Ha esposto 2 dati di fatto e 1 proposta.

I due dati di fatto:

1) la riscossione dei tributi degli enti locali non funziona (in alcuni comuni, pensate, si incassa meno della metà di quanto dovuto).

E questo porta spesso al dissesto di tanti comuni, pagato poi con le tasse di tutti i cittadini italiani.

2) la riscossione non funziona non solo quando affidata a soggetti privati, ma anche quando affidata all’Agenzia delle Entrate nazionale: i dati infatti non mostrano alcun tipo di miglioramento quando si sceglie un’opzione rispetto all’altra.

Ed ecco la sua proposta:

L’agenzia pubblica alla quale i comuni dovrebbero avere la possibilità di affidare il servizio di riscossione (se preferiscono l’opzione pubblica a quella privata) non dovrebbe essere l’Agenzia delle Entrate nazionale (che ha già tante altre cose da fare) ma un ente specificatamente disegnato per le esigenze degli enti locali e ad esse appositamente dedicato. Uno spin off dell’Agenzia delle entrate, in pratica.

Si può pensare quello che si vuole di questa proposta. Io ad esempio sono contrario, per i motivi che dirò.

Ma come ha reagito l’opposizione di sinistra, o quantomeno una parte di essa?

Gridando alla rapina fiscale, allo Stato oppressivo, ai carrozzoni pubblici (che strano eh: da sinistra non abbiamo in effetti mai visto ne’ oppressioni fiscali ne’ carrozzoni pubblici….)

Di nuovo, lo stesso fenomeno. Quante volte in passato ha usato questi trucchi per guadagnare consensi facili? E ora ti rendo pan per focaccia.

Ma è così che la politica in Italia è morta.

E’ evidente infatti che la proposta di Giorgetti (sulla quale come detto non concordo) non ha nulla a che fare ne’ con l’oppressione fiscale né con i carrozzoni pubblici: si tratta solo di un modo diverso di lasciare che i comuni scelgano l’opzione pubblica per la riscossione.

Il motivo per cui la proposta di Giorgetti è sbagliata è un altro.

Il motivo per cui la riscossione non funziona non ha a che vedere con “quanto bravo sia” il soggetto che riscuote le tasse, ma con una cosa molto più semplice: i comuni non hanno interesse a “fare la faccia cattiva” con i propri cittadini perché sanno che possono sempre far ricorso a “Pantalone” ( = lo Stato, e quindi le vostre buste paga) quando il piatto piange…..

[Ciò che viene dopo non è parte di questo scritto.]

(** A reconciliation pass moves its checkpoint past a window it could not read:
    when the event request fails, with the chain head ahead of the checkpoint and no
    hash to compare, nothing is stored and the checkpoint still advances to the end of
    the window, so those ledgers are not reconciled again. *)
Theorem failed_backfill_advances {B : Backend} {Src : EventSource} (cfg : config) (node : rpc_node)
    (contractId url : string) (c : ChainSyncCheckpoint) (now head : Z) (s : state) :
  find_one contractId (sync s) = Some c -> contract_id c = contractId ->
  last_indexed_ledger_hash c = None -> SOROBAN_RPC_URL cfg = Some url -> url ≠ ""%string ->
  (forall n, node_head node n contractId = Some (Some head)) ->
  (forall n from, node_events node n contractId from = None) ->
  0 <= last_indexed_ledger c < head ->
  exists c' s', runReconciliation cfg node contractId now s = (Ret tt, s') /\
    find_one contractId (sync s') = Some c' /\ index s' = index s /\
    last_indexed_ledger c < last_indexed_ledger c' <= head /\
    last_indexed_ledger c' = Z.min (last_indexed_ledger c + getReconcileWindow cfg) head.
Proof.
  intros Hc Hid Hh Hurl Hne Hhead Hev Hl.
  destruct (reconcile_window_bounds cfg (last_indexed_ledger c) head) as (Hb & _ & Hfrom); [lia..|].
  unfold runReconciliation, bind at 1, getOrCreateCheckpoint, bind at 1, gets. rewrite Hc. cbn [ret].
  rewrite Hurl. destruct url as [|ch u]; [done|]. unfold bind at 1. rewrite detect_no_hash by done. cbn [fst].
  unfold bind at 1, fetchChainHead, bind at 1, ask. rewrite Hhead. cbn [ret].
  destruct (Z.leb_spec head (last_indexed_ledger c)); [lia|].
  unfold bind at 1, backfillGap, bind at 1, ask. rewrite Hev. cbn [ret].
  change (0 <=? 0) with true. cbv iota. unfold bind at 1. rewrite fetchLedgerHash_run.
  eexists _, _. split; [reflexivity|]. cbn. rewrite Hid, find_one_save_eq.
  split; [done|]. split; [done|]. cbn. split; [exact Hb|]. lia.
Qed.

Lemma failed_backfill_advances_witness :
  let Src := Indexer.ScriptSource (Indexer.chain_script [] 50) in
  let node := mkNode (fun _ _ _ => None) (fun _ _ => Some (Some 1000)) (fun _ _ => None) in
  let c := mkSync "C1" 50 None 50 0 0 None 0 in
  let s := mkState (B := MemBackend) false None 0 (save "C1"%string c empty_table) empty_table 0
             (Indexer.initial (Src := Src) tt 0) in
  exists c' s', runReconciliation sample_cfg node "C1" 2 s = (Ret tt, s') /\
    find_one "C1"%string (sync s') = Some c' /\ last_indexed_ledger c' = 250.
Proof.
  intros Src node c s.
  destruct (failed_backfill_advances (B := MemBackend) (Src := Src) sample_cfg node "C1" "http://rpc" c 2 1000 s)
    as (c' & s' & H1 & H2 & _ & _ & H3); try done.
  exists c', s'. split; [exact H1|]. split; [exact H2|exact H3].
Defined.
End Reconciliation.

Vogliamo davvero risolvere il problema?

1) soldi ai comuni non più su base storica ma SUBITO e interamente sulla base di fabbisogni standard e capacità fiscali

2) autonomia fiscale piena dei comuni, ma autonomia anche dei risultati: sotto una certa soglia di indice di riscossione, al sorgere di problemi finanziari scatta il dissesto obbligatorio (senza pre-dissesto o altre terribili scappatoie), commissariamento e incandidabilita’ degli amministratori attuali.

Lunga è la via per raccogliere il consenso senza usare demagogia e populismo.

Ma noi facciamo questo, se vi interessa.